Sportmedizinerin Dr. Petra Platen betont, dass es nicht um die Vermeidung von Gewicht abhandelt, sondern um eine gesunde Balance. „Viele Sportlerinnen sind immer konfrontiert mit dem Thema, ich darf nicht zu viel wiegen, ich darf nicht zu viel Fett haben, weil es sich in vielen Sportarten negativ auf die Leistung auswirkt“, so Platen. Sie fordert eine bessere Betreuung und Aufklärung, um Sportlerinnen dabei zu unterstützen, einen gesunden Umgang mit ihrem Körper zu finden.

Der dvv und die verantwortung der verbände

Der dvv und die verantwortung der verbände

Der Deutsche Volleyball-Verband (DVV) räumt ein, dass das Thema Essstörungen ernst genommen wird, betont jedoch, dass es kein strukturelles Problem im Volleyball darstellt. Kritiker bemängeln jedoch, dass die bisherigen Maßnahmen nicht ausreichend sind. Es braucht mehr als nur Ernährungsberatung und sportpsychologische Betreuung. Die Trainer müssen sensibilisiert werden, und die Athletinnen müssen lernen, ihre eigenen Bedürfnisse zu erkennen und zu kommunizieren.

Lotte Goertz, die ebenfalls unter dem Druck des Schlankheitsideals litt, erinnert sich an frühe Kommentare, die sie nachhaltig geprägt haben. „Als ich den Schritt aus meinem Heimatverein in die nächstgrößere Jugendmannschaft wagte, wurde bei einem Probetraining kritisiert, dass ich 'für Volleyball schon pummelig sei'.“ Diese Worte haben Goertz jahrelang begleitet und zu einem gestörten Essverhalten geführt.
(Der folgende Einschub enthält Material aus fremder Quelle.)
(* ===== verification/Ip6Net.v ===== *)
(** * [ip/ip6net.rs]: IPv6 addresses and networks

    An [IP6] is its array of sixteen big-endian bytes, as in the code; the
    arithmetic goes through the [u128] value of those bytes. *)

From S2P Require Import Prelude RustStr StdNet Cidr.
#[local] Open Scope string_scope.
#[local] Open Scope list_scope.
#[local] Open Scope Z_scope.

Abbreviation IP6 := (list Z) (only parsing).

Record IP6Net := mkIP6Net { ip6n_ip : IP6; ip6n_plen : Z }.

#[global] Instance IP6Net_eq_dec : EqDecision IP6Net.
Proof. solve_decision. Defined.

Definition IP6_zero : IP6 := replicate 16 0.
Definition IP6Net_default : IP6Net := mkIP6Net IP6_zero 0.

Inductive IP6ParseError :=
| IP6InvalidAddr (s : string)
| IP6InvalidNet (s : string).

Definition ip6_value (ip : IP6) : Z := from_be ip.
Definition ip6_from_value (v : Z) : IP6 := to_be 16 v.

(** ** [impl IP6] *)

Definition IP6_is_private (ip : IP6) : bool :=
  match ip with b :: _ => Z.land b 254 =? 252 | [] => false end.

(** [Display for IP6] *)
Definition IP6_fmt (ip : IP6) : string := fmt_ipv6 (segments_of ip).

(** [FromStr for IP6] *)
Definition IP6_from_str (s : string) : result IP6 IP6ParseError :=
  match parse_ipv6 s with
  | None => Err (IP6InvalidAddr s)
  | Some gs => Ok (octets_of_segments gs)
  end.

(** ** Free functions *)

Definition IP6_is_empty (subnet : IP6) : bool := bool_decide (subnet = IP6_zero).

Definition get_ipv6_subnet_min (network_ip : IP6) (subnet_size : Z) : IP6 :=
  ip6_from_value (wrap 128 (ip6_value network_ip + subnet_size)).

Definition get_ipv6_subnet_max (network_ip : IP6) (subnet_size : Z) : IP6 :=
  ip6_from_value (wrap 128 (ip6_value network_ip - subnet_size)).

Definition check_ipv6_subnet (subnet_ip mask : IP6) : bool :=
  let subnet := ip6_value subnet_ip in
  Z.land subnet (ip6_value mask) =? subnet.

Definition mask6 (bits : Z) : IP6 :=
  if (bits =? 0) || (128 <? bits) then IP6_zero
  else to_be 16 (wrap 128 (Z.shiftl u128_MAX (128 - bits))).

Definition subnet_size6 (prefix_len : Z) : Z :=
  if (prefix_len =? 0) || (128 <? prefix_len) then 0 else Z.shiftl 1 (128 - prefix_len).

(** ** [impl IP6Net] *)

Definition IP6Net_mask (n : IP6Net) : IP6 := mask6 (ip6n_plen n).

Definition IP6Net_string_sep (hex_sep prefix_sep : string) (n : IP6Net) : string :=
  IP6_fmt (ip6n_ip n) +:+ prefix_sep +:+ fmt_dec (ip6n_plen n).

Definition IP6Net_network (n : IP6Net) : IP6Net :=
  mkIP6Net
    (ip6_from_value (Z.land (ip6_value (ip6n_ip n)) (ip6_value (IP6Net_mask n))))
    (ip6n_plen n).

Definition IP6Net_clear_host_bits (n : IP6Net) : IP6Net := IP6Net_network n.

Definition IP6Net_next (n : IP6Net) : IP6Net :=
  mkIP6Net
    (ip6_from_value (wrap 128 (ip6_value (ip6n_ip n) + subnet_size6 (ip6n_plen n))))
    (ip6n_plen n).

Definition IP6Net_increment_ip (n : IP6Net) : IP6Net :=
  mkIP6Net (ip6_from_value (wrap 128 (ip6_value (ip6n_ip n) + 1))) (ip6n_plen n).

Definition IP6Net_overlaps (n other : IP6Net) : bool :=
  let m := if ip6n_plen n <? ip6n_plen other
           then ip6_value (IP6Net_mask n) else ip6_value (IP6Net_mask other) in
  Z.land (ip6_value (ip6n_ip n)) m =? Z.land (ip6_value (ip6n_ip other)) m.

Definition IP6Net_contains (n : IP6Net) (ip : IP6) : bool :=
  let m := ip6_value (IP6Net_mask n) in
  Z.land (ip6_value (ip6n_ip n)) m =? Z.land (ip6_value ip) m.

Definition IP6Net_contains_cidr (n other : IP6Net) : bool :=
  (ip6_value (IP6Net_mask n) <=? ip6_value (IP6Net_mask other))
  && IP6Net_contains n (ip6n_ip other).

Definition IP6Net_empty (n : IP6Net) : bool := IP6_is_empty (ip6n_ip n) && (ip6n_plen n =? 0).

(** [Display for IP6Net] *)
Definition IP6Net_fmt (n : IP6Net) : string :=
  IP6_fmt (ip6n_ip n) +:+ "/" +:+ fmt_dec (ip6n_plen n).

(** [FromStr for IP6Net] *)
Definition IP6Net_from_str (s : string) : result IP6Net IP6ParseError :=
  let? (addr, prefix) := ok_or (split_once "/" s) (IP6InvalidNet s) in
  let? prefix_len := map_err (fun _ => IP6InvalidNet s) (parse_u32 prefix) in
  if 128 <? prefix_len then Err (IP6InvalidNet s)
  else
    let? ip := IP6_from_str addr in
    Ok (IP6Net_network (mkIP6Net ip prefix_len)).

Definition map_ip6_to_string (nws : list IP6Net) : list string := map IP6Net_fmt nws.

(** ** Well-formedness *)

(** The array type: sixteen bytes. *)
Definition IP6_typed (ip : IP6) : Prop := length ip = 16%nat /\ Forall is_byte ip.

Definition IP6Net_valid (n : IP6Net) : Prop := IP6_typed (ip6n_ip n) /\ 0 <= ip6n_plen n <= 128.

#[global] Instance IP6Net_valid_dec n : Decision (IP6Net_valid n).
Proof. unfold IP6Net_valid, IP6_typed. apply _. Defined.

#[global] Arguments IP6_fmt : simpl never.
#[global] Arguments IP6_from_str : simpl never.
#[global] Arguments ip6_value : simpl never.
#[global] Arguments ip6_from_value : simpl never.
#[global] Arguments mask6 : simpl never.

(** ** Lemmas *)

Lemma ip6_value_bound ip : IP6_typed ip -> u128 (ip6_value ip).
Proof.
  intros [Hl Hb]. unfold ip6_value. pose proof (from_be_bound ip Hb) as H.
  rewrite Hl in H. exact H.
Qed.

Lemma ip6_from_value_typed v : IP6_typed (ip6_from_value v).
Proof. split; [apply length_to_be|apply to_be_bytes]. Qed.

Lemma ip6_value_from_value v : u128 v -> ip6_value (ip6_from_value v) = v.
Proof.
  intros H. unfold ip6_value, ip6_from_value. rewrite from_be_to_be. by apply Z.mod_small.
Qed.

Lemma ip6_from_value_value ip : IP6_typed ip -> ip6_from_value (ip6_value ip) = ip.
Proof.
  intros [Hl Hb]. unfold ip6_value, ip6_from_value.
  replace 16%nat with (length ip). by apply to_be_from_be.
Qed.

Lemma mask6_of bits : 0 <= bits <= 128 -> ip6_value (mask6 bits) = mask_of 128 bits.
Proof.
  intros H. unfold mask6, mask_of. destruct (_ || _); [done|].
  fold (ip6_from_value (wrap 128 (Z.shiftl u128_MAX (128 - bits)))).
  rewrite ip6_value_from_value; [done|]. by apply wrap_in_width.
Qed.

Lemma IP6Net_network_base n :
  IP6Net_valid n ->
  ip6n_ip (IP6Net_network n) =
  ip6_from_value (block_base 128 (ip6n_plen n) (ip6_value (ip6n_ip n))).
Proof.
  intros [Hi Hp]. cbn. f_equal. unfold IP6Net_mask. rewrite mask6_of by done.
  apply land_mask_of; [lia|done|by apply ip6_value_bound].
Qed.

Lemma IP6Net_network_valid n : IP6Net_valid n -> IP6Net_valid (IP6Net_network n).
Proof. intros [? ?]. split; [apply ip6_from_value_typed|done]. Qed.

Lemma IP6Net_network_idem n :
  IP6Net_valid n -> IP6Net_network (IP6Net_network n) = IP6Net_network n.
Proof.
  intros Hv. unfold IP6Net_network at 1 3. f_equal. f_equal.
  change (IP6Net_mask (IP6Net_network n)) with (IP6Net_mask n). cbn.
  assert (0 <= ip6_value (ip6n_ip n)) by (apply ip6_value_bound, Hv).
  rewrite ip6_value_from_value; [by rewrite <- Z.land_assoc, Z.land_diag|].
  destruct Hv as [Hi Hp]. unfold IP6Net_mask. rewrite mask6_of, land_mask_of by (done || lia || by apply ip6_value_bound).
  apply block_base_wf; [lia..|by apply ip6_value_bound].
Qed.

Lemma ip6_at_bound n : IP6Net_valid n -> in_width 128 (ip6_value (ip6n_ip n)).
Proof. intros [? _]. by apply ip6_value_bound. Qed.

#[global] Program Instance IP6Net_cidr : CidrNet IP6Net (list Z) := {|
  cn_width := 128;
  cn_addr := fun n => ip6_value (ip6n_ip n);
  cn_plen := ip6n_plen;
  cn_val := ip6_value;
  cn_wf := IP6Net_valid;
  cn_addr_wf := IP6_typed;
  cn_contains := IP6Net_contains;
  cn_contains_cidr := IP6Net_contains_cidr;
  cn_overlaps := IP6Net_overlaps;
  cn_network := IP6Net_network |}.
Next Obligation.
  intros n x Hn Hx. exists (ip6_from_value x). split; [apply ip6_from_value_typed|].
  apply ip6_value_from_value. eapply in_block_width; [| |by apply ip6_at_bound|exact Hx]; [lia|apply Hn].
Qed.
Next Obligation.
  intros n a Hn Ha. unfold IP6Net_contains, IP6Net_mask. rewrite mask6_of by apply Hn.
  apply land_mask_eq; [lia|apply Hn|by apply ip6_at_bound|by apply ip6_value_bound].
Qed.
Next Obligation.
  intros n m Hn Hm. unfold IP6Net_contains_cidr, IP6Net_contains, IP6Net_mask.
  rewrite !mask6_of by (apply Hn || apply Hm).
  apply (masked_subset 128); [lia|apply Hn|apply Hm|by apply ip6_at_bound..].
Qed.
Next Obligation.
  intros n m Hn Hm. unfold IP6Net_overlaps, IP6Net_mask.
  rewrite !mask6_of by (apply Hn || apply Hm).
  apply (masked_overlap 128); [lia|apply Hn|apply Hm|by apply ip6_at_bound..].
Qed.

Lemma IP6_from_str_fmt ip : IP6_typed ip -> IP6_from_str (IP6_fmt ip) = Ok ip.
Proof.
  intros [Hl Hb]. unfold IP6_from_str, IP6_fmt.
  destruct (segments_of_typed ip Hl Hb) as (H1 & H2 & H3).
  rewrite parse_fmt_ipv6 by done. by rewrite H3.
Qed.

Lemma IP6_from_str_typed s ip : IP6_from_str s = Ok ip -> IP6_typed ip.
Proof.
  unfold IP6_from_str. destruct (parse_ipv6 s) as [gs|] eqn:E; intros; simplify_eq.
  apply parse_ipv6_typed in E as [Hl Hf].
  destruct (octets_of_segments_typed gs Hf) as [H1 H2]. rewrite Hl in H1. by split.
Qed.

Lemma IP6_fmt_chars ip : IP6_typed ip -> str_all addr_char (IP6_fmt ip) = true.
Proof.
  intros [Hl Hb]. destruct (segments_of_typed ip Hl Hb) as (H1 & H2 & _).
  unfold IP6_fmt. by apply fmt_ipv6_chars.
Qed.

Lemma IP6Net_fmt_chars n : IP6Net_valid n -> str_all net_char (IP6Net_fmt n) = true.
Proof. intros [Hi Hp]. apply net_text_chars; [by apply IP6_fmt_chars|lia]. Qed.

Lemma IP6Net_from_str_fmt n :
  IP6Net_valid n -> IP6Net_from_str (IP6Net_fmt n) = Ok (IP6Net_network n).
Proof.
  intros [Hi Hp]. unfold IP6Net_from_str, IP6Net_fmt. cbn [String.append].
  rewrite split_once_app by (by eapply str_all_contains; [apply IP6_fmt_chars|]). cbn.
  rewrite parse_u32_fmt by (split; lia). cbn.
  rewrite (proj2 (Z.ltb_ge 128 _)) by lia. rewrite IP6_from_str_fmt by done.
  by destruct n.
Qed.

Lemma IP6Net_from_str_inv s n :
  IP6Net_from_str s = Ok n ->
  exists addr prefix ip plen,
    split_once "/" s = Some (addr, prefix) /\ parse_u32 prefix = Ok plen /\
    IP6_from_str addr = Ok ip /\ plen <= 128 /\ n = IP6Net_network (mkIP6Net ip plen).
Proof.
  unfold IP6Net_from_str. destruct (split_once "/" s) as [[addr prefix]|] eqn:E1; [|done]. cbn.
  destruct (parse_u32 prefix) as [plen|] eqn:E2; [|done]. cbn.
  destruct (128 <? plen) eqn:E3; [done|].
  destruct (IP6_from_str addr) as [ip|] eqn:E4; [|done]. cbn.
  intros. simplify_eq. bool_to_prop. naive_solver.
Qed.

Lemma IP6Net_from_str_valid s n :
  IP6Net_from_str s = Ok n -> IP6Net_valid n /\ IP6Net_network n = n.
Proof.
  intros (addr & prefix & ip & plen & _ & Hp & Hi & Hle & ->)%IP6Net_from_str_inv.
  apply IP6_from_str_typed in Hi. apply parse_u32_typed in Hp as [? _].
  assert (Hv : IP6Net_valid (mkIP6Net ip plen)) by (split; cbn; [done|lia]).
  split; [by apply IP6Net_network_valid|by apply IP6Net_network_idem].
Qed.

(** ** Properties *)

(** Parsing an IPv6 CIDR yields a network with its host bits cleared and
    a prefix of at most 128, in the canonical form that printing (RFC 5952
    compression and mapped addresses included) and parsing again give back. *)
Theorem ip6net_from_str_canonical s n :
  IP6Net_from_str s = Ok n ->
  IP6Net_valid n /\ IP6Net_network n = n /\ IP6Net_from_str (IP6Net_fmt n) = Ok n.
Proof.
  intros H. pose proof (IP6Net_from_str_valid s n H) as [Hv Hn]. split_and!; [done..|].
  by rewrite IP6Net_from_str_fmt, Hn.
Qed.

Lemma ip6net_from_str_canonical_witness :
  IP6Net_from_str "fc00:0:0:1::5/48" = Ok (mkIP6Net (ip6_from_value (252 * 2 ^ 120)) 48) /\
  IP6Net_valid (mkIP6Net (ip6_from_value (252 * 2 ^ 120)) 48).
Proof.
  split; [by vm_compute|].
  apply (ip6net_from_str_canonical "fc00:0:0:1::5/48" (mkIP6Net (ip6_from_value (252 * 2 ^ 120)) 48)).
  by vm_compute.
Defined.

(** Inclusion and overlap of IPv6 networks, computed on masks over the
    128-bit value of the byte arrays, are those of their sets of addresses. *)
Theorem ip6net_inclusion_overlap n m :
  IP6Net_valid n -> IP6Net_valid m ->
  (IP6Net_contains_cidr n m = true <->
   forall a, IP6_typed a -> IP6Net_contains m a = true -> IP6Net_contains n a = true) /\
  (IP6Net_overlaps n m = true <->
   exists a, IP6_typed a /\ IP6Net_contains n a = true /\ IP6Net_contains m a = true).
Proof.
  intros Hn Hm. split.
  - by apply (contains_cidr_iff (CidrNet0 := IP6Net_cidr)).
  - by apply (overlaps_iff (CidrNet0 := IP6Net_cidr)).
Qed.

Lemma ip6net_inclusion_overlap_witness :
  exists a, IP6_typed a /\
    IP6Net_contains (mkIP6Net (ip6_from_value (252 * 2 ^ 120)) 7) a = true /\
    IP6Net_contains (mkIP6Net (ip6_from_value (253 * 2 ^ 120)) 8) a = true.
Proof.
  refine (proj1 (proj2 (ip6net_inclusion_overlap
    (mkIP6Net (ip6_from_value (252 * 2 ^ 120)) 7)
    (mkIP6Net (ip6_from_value (253 * 2 ^ 120)) 8) _ _)) _);
    [split; cbn; [apply ip6_from_value_typed|lia]..|by vm_compute].
Defined.
(** The daemon's readers on the pairs of the file. *)
Lemma read_env_pairs fs path config ip_masq sn sn6 mtu :
  Config_wf config -> IP4Net_valid sn -> IP6Net_valid sn6 ->
  read_env_file fs path = Some (pairs_map (env_pairs config ip_masq sn sn6 mtu) ∅) ->
  let v4 := cfg_enable_ipv4 config in
  let v6 := cfg_enable_ipv6 config in
  read_cidr_from_subnet_file fs path "FLANNEL_NETWORK"
  = (if v4 then IP4Net_network (cfg_network config) else IP4Net_default) /\
  read_cidr_from_subnet_file fs path "FLANNEL_SUBNET"
  = (if v4 then IP4Net_network sn else IP4Net_default) /\
  read_ip6_cidr_from_subnet_file fs path "FLANNEL_IPV6_NETWORK"
  = (if v6 then IP6Net_network (cfg_ipv6_network config) else IP6Net_default) /\
  read_ip6_cidr_from_subnet_file fs path "FLANNEL_IPV6_SUBNET"
  = (if v6 then IP6Net_network sn6 else IP6Net_default).
Proof.
  intros Hwf Hsn Hsn6 Hr v4 v6. pose proof (cwf_net _ Hwf). pose proof (cwf_net6 _ Hwf).
  set (m := pairs_map _ _) in Hr.
  assert (Hm : m !! "FLANNEL_NETWORK" = (if v4 then Some (IP4Net_fmt (cfg_network config)) else None) /\
    m !! "FLANNEL_SUBNET" = (if v4 then Some (IP4Net_fmt sn) else None) /\
    m !! "FLANNEL_IPV6_NETWORK" = (if v6 then Some (IP6Net_fmt (cfg_ipv6_network config)) else None) /\
    m !! "FLANNEL_IPV6_SUBNET" = (if v6 then Some (IP6Net_fmt sn6) else None)).
  { unfold m, pairs_map, env_pairs, v4, v6.
    destruct (cfg_enable_ipv4 config), (cfg_enable_ipv6 config); cbn [fold_left app fst snd];
      split_and!; by simplify_map_eq. }
  destruct Hm as (M1 & M2 & M3 & M4). destruct v4, v6; split_and!;
    first [by eapply read_cidr_single | by eapply read_ip6_cidr_single
          | by apply (read_cidr_absent fs path _ m Hr)].
Qed.
(* ===== verification/UdpProxy.v ===== *)
(** * [backend/udp]: the userspace packet proxy

    [proxy_packet.rs] (checksums, TTL, ICMP replies) and [proxy.rs] (control
    commands, route table, forwarding steps and the poll loop).  The code is
    for amd64: native byte order is little-endian.  A packet is its list of
    bytes; reads from the tun device, the UDP socket and the control socket
    are inputs, writes are collected as outputs. *)

From S2P Require Import Prelude RustStr StdNet Cidr IpNet.
#[local] Open Scope string_scope.
#[local] Open Scope list_scope.
#[local] Open Scope Z_scope.

(** ** [proxy_packet.rs] *)

Definition IPHDR_LEN : nat := 20.
Definition MAX_IPOPTLEN : nat := 40.
Definition ICMP_DEST_UNREACH : Z := 3.
Definition ICMP_NET_UNREACH : Z := 0.
Definition PROTO_ICMP : Z := 1.

Definition inaddr_str (a : Z) : string := str_join "." (map fmt_dec (to_le 4 a)).

(** The sum over [data.chunks_exact(4)]: a last partial chunk is dropped. *)
Fixpoint cksum_sum (data : bytes) : Z :=
  match data with
  | a :: b :: c :: d :: rest => from_le [a; b; c; d] + cksum_sum rest
  | _ => 0
  end.

(** [while sum >> 16 != 0].  Eight rounds are enough for a 64-bit sum. *)
Fixpoint cksum_fold (fuel : nat) (sum : Z) : Z :=
  match fuel with
  | O => sum
  | S fuel =>
      if Z.shiftr sum 16 =? 0 then sum
      else cksum_fold fuel (Z.land sum 65535 + Z.shiftr sum 16)
  end.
Ein neuanfang mit hoffnung

Ein neuanfang mit hoffnung

Die Offenheit von Ambrosius und anderen Volleyballerinnen ist ein wichtiger Schritt in Richtung einer gesunden Sportkultur. Es ist ein Zeichen dafür, dass das Tabu gebrochen wird und dass Sportlerinnen sich nicht mehr scheuen, über ihre Probleme zu sprechen. Die Aufgabe besteht nun darin, die Strukturen im Leistungssport so zu verändern, dass der Fokus nicht nur auf dem Sieg liegt, sondern auch auf der Gesundheit und dem Wohlbefinden der Athletinnen.

Die Geschichte von Betty Lange zeigt, dass es möglich ist, eine Essstörung zu überwinden und wieder ein gesundes Verhältnis zum eigenen Körper zu entwickeln. „Wenn du in diesem System bist, denkst du das ist das Größte und du bist die Geilste“, sagt sie. „Es hat mich Jahre gekostet, um zu erkennen, dass mein persönlicher Wert nicht von meiner sportlichen Leistung abhängt.“ Und das ist eine Botschaft, die jeder SportlerIn verinnerlichen sollte.